(** * splicing_quantification: the annotation and PSI normalisation core

    A shallow embedding of the scripts that build the splice table
    ([make_splice_table.py]), normalise the PSI sources
    ([process_leafcutter_psi.py], [process_rmats_psi.py]) and attach the
    observations to the transcripts ([leafcutter_to_splice_table.py],
    [rmats_to_splice_table.py], [spliser_to_splice_table.py]).

    Python values are carried as follows: [int] as [Z], [float] as the
    kernel's binary64 [float] (so NaN and rounding are the real ones),
    [str] as [string], [None] as [None : option _], a data frame as the list
    of its rows in index order, and a raised exception as [None] of the
    function's result. *)

From Stdlib Require Import ZArith List String Ascii Bool Lia Floats.
From Stdlib Require Import DecimalString Permutation Sorted.
From Stdlib Require DecimalPos DecimalZ.
Import ListNotations.

Set Warnings "-inexact-float".

Open Scope string_scope.
Open Scope Z_scope.

(** ** Python built-ins used by the scripts *)

Module Py.

(** [sep.join(l)]. *)
Definition join (sep : string) (l : list string) : string :=
  String.concat sep l.

(** [s.split(sep)] for a one-character separator: never the empty list. *)
Fixpoint split (sep : ascii) (s : string) : list string :=
  match s with
  | EmptyString => [EmptyString]
  | String c s' =>
      if Ascii.eqb c sep then EmptyString :: split sep s'
      else match split sep s' with
           | [] => [String c EmptyString]
           | w :: ws => String c w :: ws
           end
  end.

(** [s.count(c)] for a one-character pattern. *)
Fixpoint count (c : ascii) (s : string) : nat :=
  match s with
  | EmptyString => O
  | String a s' => ((if Ascii.eqb a c then 1 else 0) + count c s')%nat
  end.

(** [sub in s]. *)
Fixpoint contains (sub s : string) : bool :=
  if String.prefix sub s then true
  else match s with
       | EmptyString => false
       | String _ s' => contains sub s'
       end.

(** [s[-1]], the empty string standing for the IndexError pandas turns
    into a missing value. *)
Fixpoint last_char (s : string) : string :=
  match s with
  | EmptyString => EmptyString
  | String c EmptyString => String c EmptyString
  | String _ s' => last_char s'
  end.

(** [s[:-1]]. *)
Fixpoint drop_last (s : string) : string :=
  match s with
  | EmptyString => EmptyString
  | String _ EmptyString => EmptyString
  | String c s' => String c (drop_last s')
  end.

(** [s.rstrip(c)]. *)
Fixpoint rstrip (c : ascii) (s : string) : string :=
  match s with
  | EmptyString => EmptyString
  | String a s' =>
      match rstrip c s' with
      | EmptyString => if Ascii.eqb a c then EmptyString else String a EmptyString
      | r => String a r
      end
  end.

(** [str(z)] for an [int]. *)
Definition str_int (z : Z) : string :=
  NilZero.string_of_int (Z.to_int z).

(** [int(s)] on a decimal literal with an optional sign; [None] is the
    ValueError.  (Python also accepts blanks around the literal and
    underscores between digits; such texts are not modelled.) *)
Definition int_of_str (s : string) : option Z :=
  match s with
  | String "+" s' =>
      match s' with
      | String "-" _ => None
      | _ => option_map Z.of_int (NilZero.int_of_string s')
      end
  | _ => option_map Z.of_int (NilZero.int_of_string s)
  end.

(** The shortest decimal that reads back as the float [m * 2^e]
    ([m] its 53-bit mantissa, an even [m] owning both ends of its rounding
    interval): [(d, p)] stands for [0.d * 10^p]. *)
Section Shortest.
Variables (m : Z) (e : Z).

━━━━━━━━━━

=== PROBLEM STATEMENT ===
In your answer, reproduce every entry exactly as it was written.

=== ANSWER TO THIS TASK ===
(** * splicing_quantification: the annotation and PSI normalisation core

    A shallow embedding of the scripts that build the splice table
    ([make_splice_table.py]), normalise the PSI sources
    ([process_leafcutter_psi.py], [process_rmats_psi.py]) and attach the
    observations to the transcripts ([leafcutter_to_splice_table.py],
    [rmats_to_splice_table.py], [spliser_to_splice_table.py]).

    Python values are carried as follows: [int] as [Z], [float] as the
    kernel's binary64 [float] (so NaN and rounding are the real ones),
    [str] as [string], [None] as [None : option _], a data frame as the list
    of its rows in index order, and a raised exception as [None] of the
    function's result. *)

From Stdlib Require Import ZArith List String Ascii Bool Lia Floats.
From Stdlib Require Import DecimalString Permutation Sorted.
From Stdlib Require DecimalPos DecimalZ.
Import ListNotations.

Set Warnings "-inexact-float".

Open Scope string_scope.
Open Scope Z_scope.

(** ** Python built-ins used by the scripts *)

Module Py.

(** [sep.join(l)]. *)
Definition join (sep : string) (l : list string) : string :=
  String.concat sep l.

(** [s.split(sep)] for a one-character separator: never the empty list. *)
Fixpoint split (sep : ascii) (s : string) : list string :=
  match s with
  | EmptyString => [EmptyString]
  | String c s' =>
      if Ascii.eqb c sep then EmptyString :: split sep s'
      else match split sep s' with
           | [] => [String c EmptyString]
           | w :: ws => String c w :: ws
           end
  end.

(** [s.count(c)] for a one-character pattern. *)
Fixpoint count (c : ascii) (s : string) : nat :=
  match s with
  | EmptyString => O
  | String a s' => ((if Ascii.eqb a c then 1 else 0) + count c s')%nat
  end.

(** [sub in s]. *)
Fixpoint contains (sub s : string) : bool :=
  if String.prefix sub s then true
  else match s with
       | EmptyString => false
       | String _ s' => contains sub s'
       end.

(** [s[-1]], the empty string standing for the IndexError pandas turns
    into a missing value. *)
Fixpoint last_char (s : string) : string :=
  match s with
  | EmptyString => EmptyString
  | String c EmptyString => String c EmptyString
  | String _ s' => last_char s'
  end.

(** [s[:-1]]. *)
Fixpoint drop_last (s : string) : string :=
  match s with
  | EmptyString => EmptyString
  | String _ EmptyString => EmptyString
  | String c s' => String c (drop_last s')
  end.

(** [s.rstrip(c)]. *)
Fixpoint rstrip (c : ascii) (s : string) : string :=
  match s with
  | EmptyString => EmptyString
  | String a s' =>
      match rstrip c s' with
      | EmptyString => if Ascii.eqb a c then EmptyString else String a EmptyString
      | r => String a r
      end
  end.

(** [str(z)] for an [int]. *)
Definition str_int (z : Z) : string :=
  NilZero.string_of_int (Z.to_int z).

(** [int(s)] on a decimal literal with an optional sign; [None] is the
    ValueError.  (Python also accepts blanks around the literal and
    underscores between digits; such texts are not modelled.) *)
Definition int_of_str (s : string) : option Z :=
  match s with
  | String "+" s' =>
      match s' with
      | String "-" _ => None
      | _ => option_map Z.of_int (NilZero.int_of_string s')
      end
  | _ => option_map Z.of_int (NilZero.int_of_string s)
  end.

(** The shortest decimal that reads back as the float [m * 2^e]
    ([m] its 53-bit mantissa, an even [m] owning both ends of its rounding
    interval): [(d, p)] stands for [0.d * 10^p]. *)
Section Shortest.
Variables (m : Z) (e : Z).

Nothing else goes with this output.